After a phenomenal game viewing experience in Tanzania, we headed off to Southern Africa for a self-drive road trip with the Lowell’s (Deb’s brother and his family who had joined us in Tanzania). A thirty-two hour travel day dropped us off in Zimbabwe to see Victoria Falls and begin driving ourselves “half way across Africa” as Laura would term it.
Mosi-oa-Tunya (Victoria Falls) itself was as impressive as one might imagine. Having skipped Iguazu Falls on the Argentina/Brazil border, we were not disappointed. The falls are formed along a fault line that forms a gash in the otherwise flat landscape. A fairly placid section of the Zambezi River suddenly drops over 100 meters in to a chasm running perpendicular to the river. The resulting crash of water sprays great quantities of water upward, creating a feeling as if it was “raining up”.
The afternoon we visited was windy and rainy too, so we ended up having it rain in all directions – from the sky, towards, the sky, and crossways! As you can see from our photos, we were drenched but all had great fun stomping around an area so powerful and magical.
For this leg of the trip, we rented kitted-out Toyota 4×4 trucks with tents that pop up over the top of the trucks. This allowed us to alternate two or three nights of camping with staying in lodges along the way. Our route took us from northern Botswana across the Caprivi Strip then down through Namibia all the way o the Sossusvlei in Namib Desert then finally back up to Windhoek.
This arrangement keeps you out of reach for most of the critters. Also, the truck/tent combination does not look like typical prey so no one is going to “hunt” you. Everywhere we stayed was in a proper camp, not bush camping, so we were usually surrounded by a fenced compound and had other campers near by. While it may sound crazy, it is actually a great way to see the country. Imagine barbequing wild game steaks over a wood fire while drinking a lovely South African wine under the stars in the Namib…pretty romantic and great fun.
Because it was the rainy season in this area, the game viewing was not nearly as prolific as it was in Tanzania but we did get to have a few memorable animal experiences that would not have been possible elsewhere. The first was sitting with a pod of a dozen hippos for a half hour or so. It was a truly magical experience to be the only group of folks watching the hippos from close range as the sun set over the Okavango Delta drinking gin and tonics. The other was watching a pack of jackals eating a springbok.
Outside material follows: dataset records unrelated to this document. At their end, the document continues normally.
Lemma accounted_store {A} (op : nat → tx A) :
  (∀ n, respects requests_kept (op n)) → does accounted (store_call (B:=B) env op).
Proof using others.
  intros Hop w a w' H Hok. unfold store_call, run_tx in H.
  destruct (op (w_tick w) _) as [[r d]|e] eqn:E; injection H as _ <-; cbn;
    (split; [done|]); (split; [|by eauto]).
  - trans (env_meanwhile env (w_tick w) (w_db w)); [apply others|by eapply Hop].
  - apply others.
Qed.

(** A call that may change one object, which is not raw. *)
Lemma accounted_blob {A} (op : time → B → A * B) :
  (∀ t b x b', store_ok b → op t b = (x, b') →
     store_ok b' ∧ ∀ k c, isRaw k = true → object b k = Some c → object b' k = Some c) →
  does accounted (blob_call env op).
Proof using Type.
  intros Hop w a w' H Hok. unfold blob_call in H.
  destruct (op _ (w_blobs w)) as [x b'] eqn:E. injection H as _ <-. cbn.
  destruct (Hop _ _ _ _ Hok E) as [? Hk]. split; [done|]. split; [done|]. eauto.
Qed.

Lemma accounted_get key : does accounted (blob_call env (λ _, Get key)).
Proof using HL.
  apply accounted_blob. intros _ b x b' Hok E. destruct (get_law b key x b' Hok E) as [[? Hk] _].
  split; [done|]. intros k c _. by rewrite Hk.
Qed.

Lemma accounted_put key r : does accounted (blob_call env (λ now, Put key r now)).
Proof using HL.
  apply accounted_blob. intros t b x b' Hok E.
  destruct (put_law b key r t x b' Hok E) as ([? Hk] & Hraw & _).
  split; [done|]. intros k c Hr Hc. destruct (decide (k = key)) as [->|Hne].
  - destruct Hraw as [-> _]; [done|by rewrite Hc|done].
  - by rewrite Hk.
Qed.

(** Deleting listed objects is accounted for. *)
Lemma accounted_purge blob_text keys w x w' :
  (∀ k, k ∈ keys → listed (w_db w) k) → purge_keys env blob_text keys w = (x, w') → accounted w w'.
Proof using HL.
  revert w. induction keys as [|key keys IH]; intros w Hl; cbn; [intros [= _ <-]; reflexivity|].
  unfold wbind at 1, blob_call at 1. destruct (Purge key (w_blobs w)) as [r b'] eqn:E.
  set (w1 := {| w_db := w_db w; w_blobs := b' |}). intros H.
  assert (H1 : accounted w w1).
  { intros Hok. destruct (purge_law _ key r b' Hok E) as [[? Hk] _]. cbn.
    split; [done|]. split; [done|]. intros k c _ Hc. destruct (decide (k = key)) as [->|Hne].
    - right. apply Hl. left.
    - left. by rewrite Hk. }
  trans w1; [done|]. destruct r; [|by injection H as _ <-].
  apply (IH w1); [|done]. intros k Hk. apply Hl. by right.
Qed.

(** *** The parts of a turn *)

Variables (validate : string → list Artifact → B → result string (string * list string) * B)
  (video : option ((reader → result string MediaInfo) *
                   (reader → list RedactionRegion → string * option string)))
  (store_text : error → string) (blob_text : blob_error → string) (json_error : string → string).
Hypothesis validate_reads : ∀ sessionID artifacts b x b',
  store_ok b → validate sessionID artifacts b = (x, b') → only_reads b b'.

Lemma accounted_validate sessionID artifacts :
  does accounted (blob_call env (λ _, validate sessionID artifacts)).
Proof using validate_reads.
  apply accounted_blob. intros _ b x b' Hok E. destruct (validate_reads _ _ _ _ _ Hok E) as [? Hk].
  split; [done|]. intros k c _. by rewrite Hk.
Qed.

#[local] Hint Resolve accounted_clock accounted_set_sweep accounted_next_sweep accounted_read
  accounted_get accounted_put accounted_validate : accounted.
#[local] Hint Resolve claim_validation_kept complete_validation_kept requeue_validation_kept
  claim_redaction_kept complete_redaction_kept requeue_redaction_kept complete_deletion_kept
  requeue_deletion_kept complete_purge_kept requeue_purge_kept sweep_kept : accounted.

Ltac accounted_step :=
  match goal with
  | |- does _ (wbind _ _) => apply does_bind; [apply _| |intros ?]
  | |- does _ (wret _) => apply does_ret; apply _
  | |- does _ (store_call _ _) => apply accounted_store; intros ?; auto with accounted
  | |- does _ (match ?x with _ => _ end) => destruct x
  | |- does _ (let _ := _ in _) => cbv zeta
  | |- does _ _ => solve [auto with accounted]
  | |- does _ ?m => let h := head_of m in unfold h
  end.

Lemma accounted_validation job workerID :
  does accounted (processValidation env validate store_text blob_text json_error job workerID).
Proof using All. unfold processValidation, write_derived, put. repeat accounted_step. Qed.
Unlike our time in Tanzania which was spent in near constant motion and involved jostling with other safari vehicles for the best view, both of these experiences happened without crowds around creating a much more intimate relationship.
Namibia is a beautiful country and one we would like to explore in greater depth. On this trip we missed the Skeleton Coast, Fish Creek Canyon, Moremi Game Reserve and a whole bunch of other experiences that would be fantastic to see.
Namibia has a wonderful mixture of people, game viewing, landscapes, and culture like its more famous neighbors but is largely absent from most people’s Africa itineraries. We were talking with a gentleman who is trying to improve the profile of Namibia as a tourist destination, especially within the United States.
In talking with him, we realized that Namibia is a lovely but underappreciated country, much like Nevada is a lovely but underappreciated state. Perhaps we have a soft-spot for the underdogs or just felt comfortable with the mixture of desert landscapes and wild country.